Species of flowering plant

Chenopodium giganteum, also known as tree spinach, is an annual, upright many-branched forb with a stem diameter of up to 5 cm at the base, that can grow to a height of up to 3 m.

==Description==
The younger leaves of Chenopodium giganteum are hairy with a magenta colour and the older become green. The rhombic to ovate formed lamina can have a surface of up to 20 x 16 cm. The inflorescence consists of terminal panicles with hermaphrodite flowers, which are wind pollinated. The flowers contain 5 perianth leaves and 5 stamens. The flowering period begins in August. The seeds have a diameter of 1.5 mm. The number of chromosomes is n=54.

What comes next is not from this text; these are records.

(** The loop started at row [i] with [k] rows accepted: the rows it
    accepts are rows of [X] taken in increasing order, each at most
    once, and written to consecutive rows of the sample from row [k]
    on; nothing else is written. *)
Lemma sample_rows_increasing (X : MatrixXd T) (n : nat) (prop : T) :
  (Z.of_nat (rows X) < 2 ^ 32)%Z ->
  forall rest i k rng X2,
    k + rest <= rows X -> k < n ->
    let res := sample_rows rest X n prop i k rng X2 in
    (k <= snd res /\ snd res <= k + rest /\ snd res <= n) /\
    rows (fst res) = rows X2 /\ cols (fst res) = cols X2 /\
    exists src : nat -> nat,
      (forall r, k <= r -> r < snd res -> i <= src r /\ src r < i + rest) /\
      (forall r r', k <= r -> r < r' -> r' < snd res -> src r < src r') /\
      (forall r c, coeff (fst res) r c =
         if (k <=? r) && (r <? snd res) && (c <? cols X2)
         then coeff X (src r) c else coeff X2 r c).
Proof.
  intros HX. induction rest as [|rest IH]; intros i k rng X2 Hk Hn.
  - cbn [sample_rows fst snd]. split; [lia|]. split; [reflexivity|].
    split; [reflexivity|].
    exists (fun _ => 0). split; [lia|]. split; [lia|].
    intros r c.
    replace ((k <=? r) && (r <? k)) with false; [reflexivity|].
    symmetry. apply andb_false_iff.
    destruct (Nat.lt_ge_cases r k);
      [left; apply Nat.leb_gt | right; apply Nat.ltb_ge]; lia.
  - cbn [sample_rows].
    destruct (uniform01 rng) as [u rng'].
    destruct (slt u prop).
    + rewrite u32_of_nat_small by lia.
      destruct (k + 1 =? n) eqn:Hend.
      * apply Nat.eqb_eq in Hend. cbn [fst snd].
        split; [lia|]. split; [reflexivity|]. split; [reflexivity|].
        exists (fun _ => i). split; [lia|]. split; [lia|].
        intros r c. cbn [set_row coeff].
        destruct (Nat.eq_dec r k) as [->|Hne].
        -- rewrite Nat.eqb_refl.
           replace (k <=? k) with true by (symmetry; apply Nat.leb_le; lia).
           replace (k <? k + 1) with true by (symmetry; apply Nat.ltb_lt; lia).
           reflexivity.
        -- replace (r =? k) with false by (symmetry; now apply Nat.eqb_neq).
           replace ((k <=? r) && (r <? k + 1)) with false; [reflexivity|].
           symmetry. apply andb_false_iff.
           destruct (Nat.lt_ge_cases r k);
             [left; apply Nat.leb_gt | right; apply Nat.ltb_ge]; lia.
      * apply Nat.eqb_neq in Hend.
        specialize (IH (i + 1) (k + 1) rng' (set_row X2 k X i)).
        destruct IH as (Hs & Hr & Hc & src & Hrange & Hmono & Hco); try lia.
        set (res := sample_rows rest X n prop (i + 1) (k + 1) rng'
                      (set_row X2 k X i)) in *.
        split; [lia|]. split; [exact Hr|]. split; [exact Hc|].
        exists (fun r => if r =? k then i else src r).
        split; [|split].
        -- intros r Hr1 Hr2. destruct (Nat.eqb_spec r k); [lia|].
           specialize (Hrange r). lia.
        -- intros r r' Hr1 Hr2 Hr3.
           replace (r' =? k) with false by (symmetry; apply Nat.eqb_neq; lia).
           destruct (Nat.eqb_spec r k).
           ++ specialize (Hrange r'). lia.
           ++ apply Hmono; lia.
        -- intros r c. rewrite Hco. cbn [set_row coeff cols].
           destruct (Nat.lt_trichotomy r k) as [Hlt | [Heq | Hgt]].
           ++ replace (k + 1 <=? r) with false by (symmetry; apply Nat.leb_gt; lia).
              replace (k <=? r) with false by (symmetry; apply Nat.leb_gt; lia).
              replace (r =? k) with false by (symmetry; apply Nat.eqb_neq; lia).
              reflexivity.
           ++ subst r.
              replace (k + 1 <=? k) with false by (symmetry; apply Nat.leb_gt; lia).
              replace (k <=? k) with true by (symmetry; apply Nat.leb_le; lia).
              replace (k <? snd res) with true by (symmetry; apply Nat.ltb_lt; lia).
              rewrite Nat.eqb_refl. reflexivity.
           ++ replace (k + 1 <=? r) with true by (symmetry; apply Nat.leb_le; lia).
              replace (k <=? r) with true by (symmetry; apply Nat.leb_le; lia).
              replace (r =? k) with false by (symmetry; apply Nat.eqb_neq; lia).
              reflexivity.
    + specialize (IH (i + 1) k rng' X2).
      destruct IH as (Hs & Hr & Hc & src & Hrange & Hmono & Hco); try lia.
      split; [lia|]. split; [exact Hr|]. split; [exact Hc|].
      exists src. split; [|split; [exact Hmono | exact Hco]].
      intros r Hr1 Hr2. specialize (Hrange r). lia.
Qed.

(** X3: when median_dist samples ([1 <= n < X.rows()]), whatever the
    generator draws and whatever the threshold, the sample has [n] rows
    of which the first [k <= n] are written: they are [k] distinct rows
    of [X] in their original order (sampling without replacement).  The
    remaining [n - k] rows are never written. *)
Theorem median_sample_ordered_subsample (X : MatrixXd T) (n : nat) (seed : Z) :
  1 <= n -> n < rows X -> (Z.of_nat (rows X) < 2 ^ 32)%Z ->
  let X2 := fst (median_sample X n seed) in
  let k := snd (median_sample X n seed) in
  k <= n /\ rows X2 = n /\ cols X2 = cols X /\
  exists src : nat -> nat,
    (forall r, r < k -> src r < rows X) /\
    (forall r r', r < r' -> r' < k -> src r < src r') /\
    (forall r c, r < k -> c < cols X -> coeff X2 r c = coeff X (src r) c) /\
    (forall r c, k <= r -> coeff X2 r c = indet).
Proof.
  intros Hn Hlt HX. unfold median_sample.
  replace (n <? rows X) with true by (symmetry; now apply Nat.ltb_lt).
  set (prop := sdiv _ _).
  destruct (@sample_rows_increasing X n prop HX (rows X) 0 0 (seed_mt seed)
              (uninitialized n (cols X)))
    as ((_ & _ & Hk) & Hr & Hc & src & Hrange & Hmono & Hco); try lia.
  cbv zeta.
  split; [exact Hk|]. split; [exact Hr|]. split; [exact Hc|].
  exists src. repeat split.
  - intros r Hr1. specialize (Hrange r). lia.
  - intros r r' H1 H2. apply Hmono; lia.
  - intros r c Hr1 Hc1. rewrite Hco. cbn [uninitialized cols].
    apply Nat.ltb_lt in Hr1. apply Nat.ltb_lt in Hc1. rewrite Hr1, Hc1.
    reflexivity.
  - intros r c Hr1. rewrite Hco.
    replace (r <? _) with false by (symmetry; apply Nat.ltb_ge; exact Hr1).
    reflexivity.
Qed.

End SamplingOrder.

==Habitat and distribution==
Chenopodium giganteum belongs to the same genus as quinoa or Chenopodium album. Many species of this genus have a long history of domestications as grain, vegetable or forage crops. Therefore, genetic relationships and place of origin are hard to determine. Chenopodium giganteum has two main subspecies: one originating from India the other from America.

It grows well in Mediterranean environment but needs full or partial shade. Chenopodium giganteum does not have high requirements on soil quality. Furthermore, it shows weedy characteristics such as fast growth and rapid spreading. In a few countries, such as Germany and Slovakia, Chenopodium giganteum has been reported as a neophyte. The commercial cultivation of Chenopodium giganteum is nearly inexistent. But because of its stable and high yield Chenopodium giganteum could be a plant of the future.

==Use==
The young shoots and leaves of Chenopodium giganteum can be eaten cooked like spinach, another member of the Amaranthaceae. Most of the oxalic acid and saponins are removed during the cooking process, especially if boiled for 2 minutes at 100 °C (212 °F). However, the leaves are also edible raw in lower quantities, for example as a salad. The seeds can be prepared similar to rice or quinoa or can alternatively be ground into flour, which is then mixed with cereal flour for bread making.

Due to the partially pink coloured leaves, Chenopodium giganteum also has an ornamental value.

==Nutrition==
As common for species of the family Amaranthaceae, the plants contain some amounts of saponins and oxalic acid, which in high concentrations can have negative health impacts on humans (e.g. Hemolysis or Kidney stone disease).